Não, o meu trabalho não é “do outro lado da mesa”. “Ensinaram-nos”…mas o contacto com aqueles que nos procuram, ensinou-me que temos que estar mais próximos e que por vezes tocar no outro, é também, levá-lo a sentir-se vivo. Foram apenas questões colocadas, quem sabe, exactamente para provocar este debate.
Eis este caso que tive recentemente:
L. tem 14 anos, foi internado de urgência na psiquiatria em estado catatónico. Não tinha reacção nenhuma, não se mexia, mantinha-se na mesma posição durante horas. Os pais explicaram que este rapaz era muito aplicado nos estudos, alegre, tinha amigos, estava sempre disposto, participava prontamente nas tarefas caseiras e convívios familiares. Em um ano, o comportamento dele foi-se degradando. Inicialmente começou por chorar dias sem parar, deixou de ir à escola, deixou de querer alimentar-se, etc. até chegar ao estado actual.
Chamaram-me para ver este rapaz, pois o nosso departamento trabalha com crianças e adolescentes. Achei que ali não poderia fazer o meu trabalho, numa sala com vários doentes, despida de cor, luz, despida de vida. Recomendei que o trouxessem duas vezes por semana ao departamento onde trabalho.
Falei com os pais do rapaz para obter todo o historial do rapaz e historial familiar, na busca de algo que pudesse ter levado L. a desistir de tudo.
Na primeira sessão, tiveram que arrastar L. até à minha sala. Sentado, permaneceu uma hora sem reagir a estímulo nenhum. Durante as sessões seguintes, já não foram preciso obrigá-lo a entrar na sala, ele andou e sentou-se sozinho. O meu trabalho centrou-se em conversas com ele, mesmo sem resposta, agachava-me de modo a situar-me abaixo do olhar dele (ele permanecia encurvado a olhar para as mãos, inertes), tocava-lhe nas mãos (que no inicio ele afastava), fazia puzzles por cima das pernas dele, desenhos, mostrava imagens, contava histórias…L. começou a reagir. A expressão do rosto mudou, já tentava levantar a cabeça, já não afastava as minhas mãos das dele, já não virava o rosto quando eu mostrava estímulos diversos. Em conversa com o pai dele soube que L. adora futebol, quer ser futebolista, adora desenhar…saber quais são os campos de interesse do rapaz iria ajudar-me a conseguir encontrar uma ponte para chegar a ele, para entrar no mundo dele, para entrar nesta fortaleza que ele construiu, para se proteger de algo...

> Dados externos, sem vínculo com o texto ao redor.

(* ===== verification/GptpMsg.v ===== *)
(** * GptpMsg: the messages of gPTP and their encoding

    Model of the message classes of [daemons/gptp/common/avbts_message.hpp] and of the
    encoders and decoders of [ptp_message.cpp].  The machine is little-endian, as the
    hardware the daemon is written for: an integer in memory is [le_bytes], and a
    conversion to network order is one of the number.  Buffers have a size, and an access
    outside is a fault.  What a message does to a port is in [GptpPort]. *)
From stdpp Require Import base numbers list.
From Stdlib Require Import ZArith Lia.
From S2P Require Import Prelude GptpTime.

#[local] Open Scope Z_scope.

(** ** Integers in memory *)
Definition le_bytes (n : nat) (v : Z) : list Z := reverse (be_bytes n v).
Definition le_val (l : list Z) : Z := be_val (reverse l).

(** A number of [w] bits read as a two's complement one. *)
Definition signed (w : Z) (z : Z) : Z := (z + 2 ^ (w - 1)) mod 2 ^ w - 2 ^ (w - 1).

(** [platform.cpp]; [ntohs], [ntohl] and [ntohll] are the same functions. *)
Definition PLAT_htons (s : Z) : Z := le_val (be_bytes 2 s).
Definition PLAT_htonl (l : Z) : Z := le_val (be_bytes 4 l).
Definition PLAT_htonll (x : Z) : Z :=
  Z.lor (Z.shiftl (PLAT_htonl (Z.land x 0xFFFFFFFF)) 32) (PLAT_htonl (Z.shiftr x 32)).

(** [memcpy] from and to a buffer. *)
Definition rd (buf : list Z) (off n : nat) : outcome (list Z) :=
  if (off + n <=? length buf)%nat then Done (take n (drop off buf)) else Fault OutOfBounds.
Definition wr (buf : list Z) (off : nat) (bytes : list Z) : outcome (list Z) :=
  if (off + length bytes <=? length buf)%nat
  then Done (take off buf ++ bytes ++ drop (off + length bytes) buf) else Fault OutOfBounds.

(** Reading one integer of [n] bytes as it lies in memory. *)
Definition rd_int (buf : list Z) (off n : nat) : outcome Z := le_val <$> rd buf off n.

(** ** Identities *)
Definition ClockIdentity : Type := list Z.
Definition PTP_CLOCK_IDENTITY_LENGTH : nat := 8.

(** [ClockIdentity::set(LinkLayerAddress * addr)] *)
Definition ClockIdentity_of_addr (addr : list Z) : ClockIdentity :=
  let tmp1 := le_val (addr ++ [0; 0]) in
  let tmp2 := Z.land tmp1 0xFFFFFF in
  let tmp1 := u64 (Z.shiftl (Z.shiftr tmp1 24) 16) in
  let tmp1 := u64 (Z.shiftl (Z.lor tmp1 0xFEFF) 24) in
  le_bytes 8 (Z.lor tmp1 tmp2).

Record PortIdentity := mkPortId { clock_id : ClockIdentity; portNumber : Z }.
#[global] Instance PortIdentity_eq_dec : EqDecision PortIdentity.
Proof. solve_decision. Defined.

(** [PortIdentity(uint8_t * clock_id, uint16_t * portNumber)] at two places of a buffer. *)
Definition rd_PortIdentity (buf : list Z) (clk prt : nat) : outcome PortIdentity :=
  p ← rd_int buf prt 2;
  c ← rd buf clk PTP_CLOCK_IDENTITY_LENGTH;
  Done (mkPortId c (PLAT_htons p)).
(** [getClockIdentityString] and [getPortNumberNO] into a buffer. *)
Definition wr_PortIdentity (buf : list Z) (clk prt : nat) (i : PortIdentity) : outcome (list Z) :=
  buf ← wr buf clk (clock_id i);
  wr buf prt (le_bytes 2 (PLAT_htons (portNumber i))).
(* ===== verification/GptpCodec.v ===== *)
(** * GptpCodec: what a receiver makes of a gPTP frame

    Theorems on the encoders and decoders of [GptpMsg]: the frame of a message is read back
    by the receiver, and a frame is decoded without reading outside the receive buffer. *)
From stdpp Require Import base numbers list.
From Stdlib Require Import ZArith Lia.
From S2P Require Import Prelude GptpTime GptpMsg.

#[local] Open Scope Z_scope.

(** ** Byte order *)
Lemma length_le_mem n v : length (le_bytes n v) = n.
Proof. unfold le_bytes. by rewrite length_reverse, length_be_bytes. Qed.

Lemma le_bytes_val l : Forall is_byte l -> le_bytes (length l) (le_val l) = l.
Proof.
  intros. unfold le_bytes, le_val. rewrite <-(length_reverse l), be_bytes_val.
  - by rewrite reverse_involutive.
  - by apply Forall_reverse.
Qed.

Lemma le_val_bytes n v : 0 <= v < 2 ^ (8 * Z.of_nat n) -> le_val (le_bytes n v) = v.
Proof. intros. unfold le_bytes, le_val. by rewrite reverse_involutive, be_val_bytes_small. Qed.

Lemma be_bytes_htons v : le_bytes 2 (PLAT_htons v) = be_bytes 2 v.
Proof. apply (le_bytes_val (be_bytes 2 v)), be_bytes_is_byte. Qed.
Lemma be_bytes_htonl v : le_bytes 4 (PLAT_htonl v) = be_bytes 4 v.
Proof. apply (le_bytes_val (be_bytes 4 v)), be_bytes_is_byte. Qed.

Lemma le_val_be_bytes n v : 0 <= v < 2 ^ (8 * Z.of_nat n) -> le_val (be_bytes n (le_val (be_bytes n v))) = v.
Proof.
  intros. unfold le_val. set (l := be_bytes n v).
  assert (length l = n) as Hl by apply length_be_bytes. rewrite <-Hl at 1.
  rewrite <-(length_reverse l), be_bytes_val by (apply Forall_reverse, be_bytes_is_byte).
  rewrite reverse_involutive. by apply be_val_bytes_small.
Qed.

Lemma htons_htons v : 0 <= v < 2 ^ 16 -> PLAT_htons (PLAT_htons v) = v.
Proof. intros. by apply (le_val_be_bytes 2). Qed.
Lemma htonl_htonl v : 0 <= v < 2 ^ 32 -> PLAT_htonl (PLAT_htonl v) = v.
Proof. intros. by apply (le_val_be_bytes 4). Qed.

Lemma htonl_range v : 0 <= PLAT_htonl v < 2 ^ 32.
Proof.
  unfold PLAT_htonl, le_val. pose proof (be_val_range (reverse (be_bytes 4 v))) as H.
  rewrite length_reverse, length_be_bytes in H. apply H, Forall_reverse, be_bytes_is_byte.
Qed.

Comecei a falar-lhe de futebol, contei-lhe o que tinha acontecido nos últimos jogos do Mundial e nesse dia, L. tentou falar com imensa dificuldade. Respondeu às minhas perguntas com um acenar do rosto e fez-me um desenho, depois de lhe te pedido que segurasse o lápis e lhe tivesse pedido para fazer um desenho numa folha. Hoje, L. vem ao centro, já fala, embora com dificuldades, faz puzzles sozinho, desenha, escreve. Em casa já sai, interage com os amigos e diz que quer voltar a estudar.

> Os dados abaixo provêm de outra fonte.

(* ===== verification/GptpClock.v ===== *)
(** * GptpClock: the clock of the gPTP daemon

    Model of [daemons/gptp/common/ieee1588clock.cpp] and of the inline functions of
    [avbts_clock.hpp]: the queue of timers, the rate differences, the control loop that
    steers the clock, and the comparison with another grandmaster. *)
From Stdlib Require Import SpecFloat.
From stdpp Require Import base gmap numbers list.
From Stdlib Require Import ZArith Lia.
From S2P Require Import Prelude GptpTime GptpMsg Gptp.

#[local] Open Scope Z_scope.

Definition EVENT_TIMER_GRANULARITY : Z := 5000000.
Definition PHASE_ERROR_THRESHOLD : Z := 1000000000.
Definition PHASE_ERROR_MAX_COUNT : Z := 6.
Definition INTEGRAL : spec_float := dbl 5534023222112865 (-64).      (** [0.0003] *)
Definition PROPORTIONAL : spec_float := dbl 1 0.                     (** [1.0] *)
Definition UPPER_FREQ_LIMIT : spec_float := dbl 250 0.
Definition LOWER_FREQ_LIMIT : spec_float := dbl (-250) 0.
Definition NEGATIVE_TIME_JUMP : spec_float := S754_zero false.

(** ** The data set a grandmaster is judged by *)

(** [memcmp] of two strings of the same length, as its sign. *)
Fixpoint memcmp (a b : list Z) : Z :=
  match a, b with
  | x :: a', y :: b' => if x <? y then -1 else if y <? x then 1 else memcmp a' b'
  | _, _ => 0
  end.

(** The 14 bytes that are compared. *)
Definition priority_vector (p1 : Z) (q : ClockQuality) (p2 : Z) (id : ClockIdentity) : list Z :=
  [p1; cq_class q; clockAccuracy q] ++ le_bytes 2 (PLAT_htons (u16 (offsetScaledLogVariance q))) ++ [p2] ++ id.

Definition announce_vector (a : PTPMessageAnnounce) : list Z :=
  priority_vector (grandmasterPriority1 a) (grandmasterClockQuality a) (grandmasterPriority2 a) (grandmasterIdentity a).
Definition clock_vector (c : ClockConfig) : list Z :=
  priority_vector (priority1 c) (clock_quality c) (priority2 c) (clock_identity c).

(** [PTPMessageAnnounce::isBetterThan] and [IEEE1588Clock::isBetterThan] *)
Definition announce_isBetterThan (this msg : PTPMessageAnnounce) : bool :=
  memcmp (announce_vector this) (announce_vector msg) <? 0.
Definition clock_isBetterThan (this : ClockConfig) (msg : option PTPMessageAnnounce) : bool :=
  match msg with
  | None => true
  | Some m => memcmp (clock_vector this) (announce_vector m) <? 0
  end.

(** [updateFUPInfo] *)
Definition updateFUPInfo (c : IEEE1588Clock) : IEEE1588Clock :=
  let i := setGMTimeBaseIndicator (u16 (gmTimeBaseIndicator (fup_info c) + 1)) (fup_info c) in
  let i := setScaledLastGmFreqChange (scaledLastGmFreqChange (fup_status c)) i in
  set_fup_info (setScaledLastGmPhaseChange (phase_ms (fup_status c)) (phase_ls (fup_status c)) i) c.

Section Clock.
Context `{GptpEnv}.
#[local] Open Scope st_scope.

(** ** Timers *)
Definition addEventTimer (e : Event) (time_ns : Z) : stM GPTP unit :=
  let! ok := draw env_timer in
  when ok do st_modify (fun g => set_timers (timers g ++ [(e, u32 (time_ns / 1000))]) g).
(** [cancelEvent] *)
Definition deleteEventTimer (e : Event) : stM GPTP unit :=
  st_modify (fun g => set_timers (filter (fun t => t.1 <> e) (timers g)) g).

(** ** Rates *)
Definition calcLocalSystemClockRateDifference (local_time system_time : Timestamp) : stM GPTP spec_float :=
  let! g := st_get in
  let s := servo (clk g) in
  let keep := mod_servo (fun s =>
    mkServo (new_syntonization_set_point s) (ppm s) (phase_error_violation s) (master_local_freq_offset_init s)
      (prev_master_time s) (prev_sync_time s) true local_time system_time (master_local_freq_offset s) (local_system_freq_offset s)) in
  if negb (local_system_freq_offset_init s) then keep ;! st_ret (ld 1) else
  let inter_system_time := u64 (TIMESTAMP_TO_NS system_time - TIMESTAMP_TO_NS (prev_system_time s)) in
  let inter_local_time := u64 (TIMESTAMP_TO_NS local_time - TIMESTAMP_TO_NS (prev_local_time s)) in
  let ppt_offset := if inter_system_time =? 0 then ld 1 else lddiv (ld inter_local_time) (ld inter_system_time) in
  keep ;! st_ret ppt_offset.

Definition calcMasterLocalClockRateDifference (master_time sync_time : Timestamp) : stM GPTP spec_float :=
  let! g := st_get in
  let s := servo (clk g) in
  let keep := mod_servo (fun s =>
    mkServo (new_syntonization_set_point s) (ppm s) (phase_error_violation s) true master_time sync_time
      (local_system_freq_offset_init s) (prev_local_time s) (prev_system_time s) (master_local_freq_offset s)
      (local_system_freq_offset s)) in
  if negb (master_local_freq_offset_init s) then keep ;! st_ret (ld 1) else
  let inter_sync_time := u64 (TIMESTAMP_TO_NS sync_time - TIMESTAMP_TO_NS (prev_sync_time s)) in
  let master_time_ns := TIMESTAMP_TO_NS master_time in
  let prev_master_time_ns := TIMESTAMP_TO_NS (prev_master_time s) in
  let inter_master_time := u64 (master_time_ns - prev_master_time_ns) in
  let ppt_offset := if inter_sync_time =? 0 then ld 1 else lddiv (ld inter_master_time) (ld inter_sync_time) in
  if master_time_ns <? prev_master_time_ns then
    mod_servo (set_master_local_freq_offset_init false) ;! st_ret NEGATIVE_TIME_JUMP
  else keep ;! st_ret ppt_offset.

(** [restartPDelayAll]: the loop over the ports stays at the one port. *)
Definition restartPDelayAll : stM GPTP unit :=
  let! g := st_get in
  Nat.iter (number_ports (clock_config (clk g))) (fun m => m ;! mod_peer (set_peer_offset_init false)) (st_ret tt).

(** ** Steering: [setMasterOffset] *)
Definition setMasterOffset (master_local_offset : Z) (local_time : Timestamp) (mlfo : spec_float)
    (local_system_offset : Z) (system_time : Timestamp) (lsfo : spec_float) (sync_cnt pdelay_cnt : Z)
    (state : PortState) (capable : bool) : stM GPTP unit :=
  mod_servo (fun s =>
    mkServo (new_syntonization_set_point s) (ppm s) (phase_error_violation s) (master_local_freq_offset_init s)
      (prev_master_time s) (prev_sync_time s) (local_system_freq_offset_init s) (prev_local_time s) (prev_system_time s) mlfo lsfo) ;!
  let! g := st_get in
  let c := clock_config (clk g) in
  let hw := hw_timestamper (port_config (prt g)) in
  (when has_ipc c do
    (out (IpcUpdate master_local_offset local_system_offset mlfo lsfo (TIMESTAMP_TO_NS local_time) sync_cnt pdelay_cnt state capable) ;!
     out (IpcGrandmaster (gm_identity (grandmaster (clk g))) (domain_number c)) ;!
     out (IpcInterface (clock_identity c) (priority1 c) (clock_quality c) (priority2 c) (domain_number c)
       (log_mean_sync_interval (prt g)) (log_mean_announce_interval (prt g)) (portNumber (port_identity (port_config (prt g))))))) ;!
  if (master_local_offset =? 0) && SFeqb mlfo (ld 1) then st_ret tt else
  if negb (syntonize c) then st_ret tt else
  let s := servo (clk g) in
  let! offset :=
    if new_syntonization_set_point s || (PHASE_ERROR_MAX_COUNT <? phase_error_violation s) then
      mod_servo (fun s => set_phase_error_violation 0 (set_new_syntonization_set_point false s)) ;!
      (when hw do out (AdjustPhase (- master_local_offset))) ;!
      mod_servo (set_master_local_freq_offset_init false) ;!
      restartPDelayAll ;!
      st_ret 0
    else st_ret master_local_offset in
  let phase_error := ld (- offset) in
  (if SFltb (ld PHASE_ERROR_THRESHOLD) (SFabs phase_error) then
     mod_servo (fun s => set_phase_error_violation (i32 (phase_error_violation s + 1)) s)
   else
     let syncPerSec := to_float (SFdiv 53 1024 (dbl 1 0) (pow2 (log_mean_sync_interval (prt g)))) in
     let integral := ldmul (to_ld (dmul INTEGRAL (to_dbl syncPerSec))) phase_error in
     let proportional := ldmul (to_ld PROPORTIONAL) (ldmul (ldsub mlfo (ld 1)) (ld 1000000)) in
     mod_servo (fun s => set_ppm (SFadd 24 128 (ppm s) (to_float (ldadd integral proportional)))
       (set_phase_error_violation 0 s))) ;!
  mod_servo (fun s => if SFltb (to_dbl (ppm s)) LOWER_FREQ_LIMIT then set_ppm (to_float LOWER_FREQ_LIMIT) s else s) ;!
  mod_servo (fun s => if SFltb UPPER_FREQ_LIMIT (to_dbl (ppm s)) then set_ppm (to_float UPPER_FREQ_LIMIT) s else s) ;!
  let! g' := st_get in
  when hw do out (AdjustRate (to_float (to_ld (ppm (servo (clk g')))))).
End Clock.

Mas a minha pergunta permanece: o que levou este rapaz a desistir da vida? Preciso obter esta resposta para tentar ajudá-lo. Todo o processo de degradação foi uma rejeição completa do seu próprio corpo. A minha primeira hipótese gira à volta da problemática da sexualidade. Pus a hipótese deste rapaz ter vivido uma experiência homossexual, ou de ter sido violado ou abusado sexualmente. Mas são apenas hipóteses. Tenho ainda um longo trabalho pela frente e sinto que consegui dar-lhe a mão, mão que ele agarrou, para assim se agarrar à vida e reencontrar o rapaz que ficou lá atrás, já faz hoje um ano.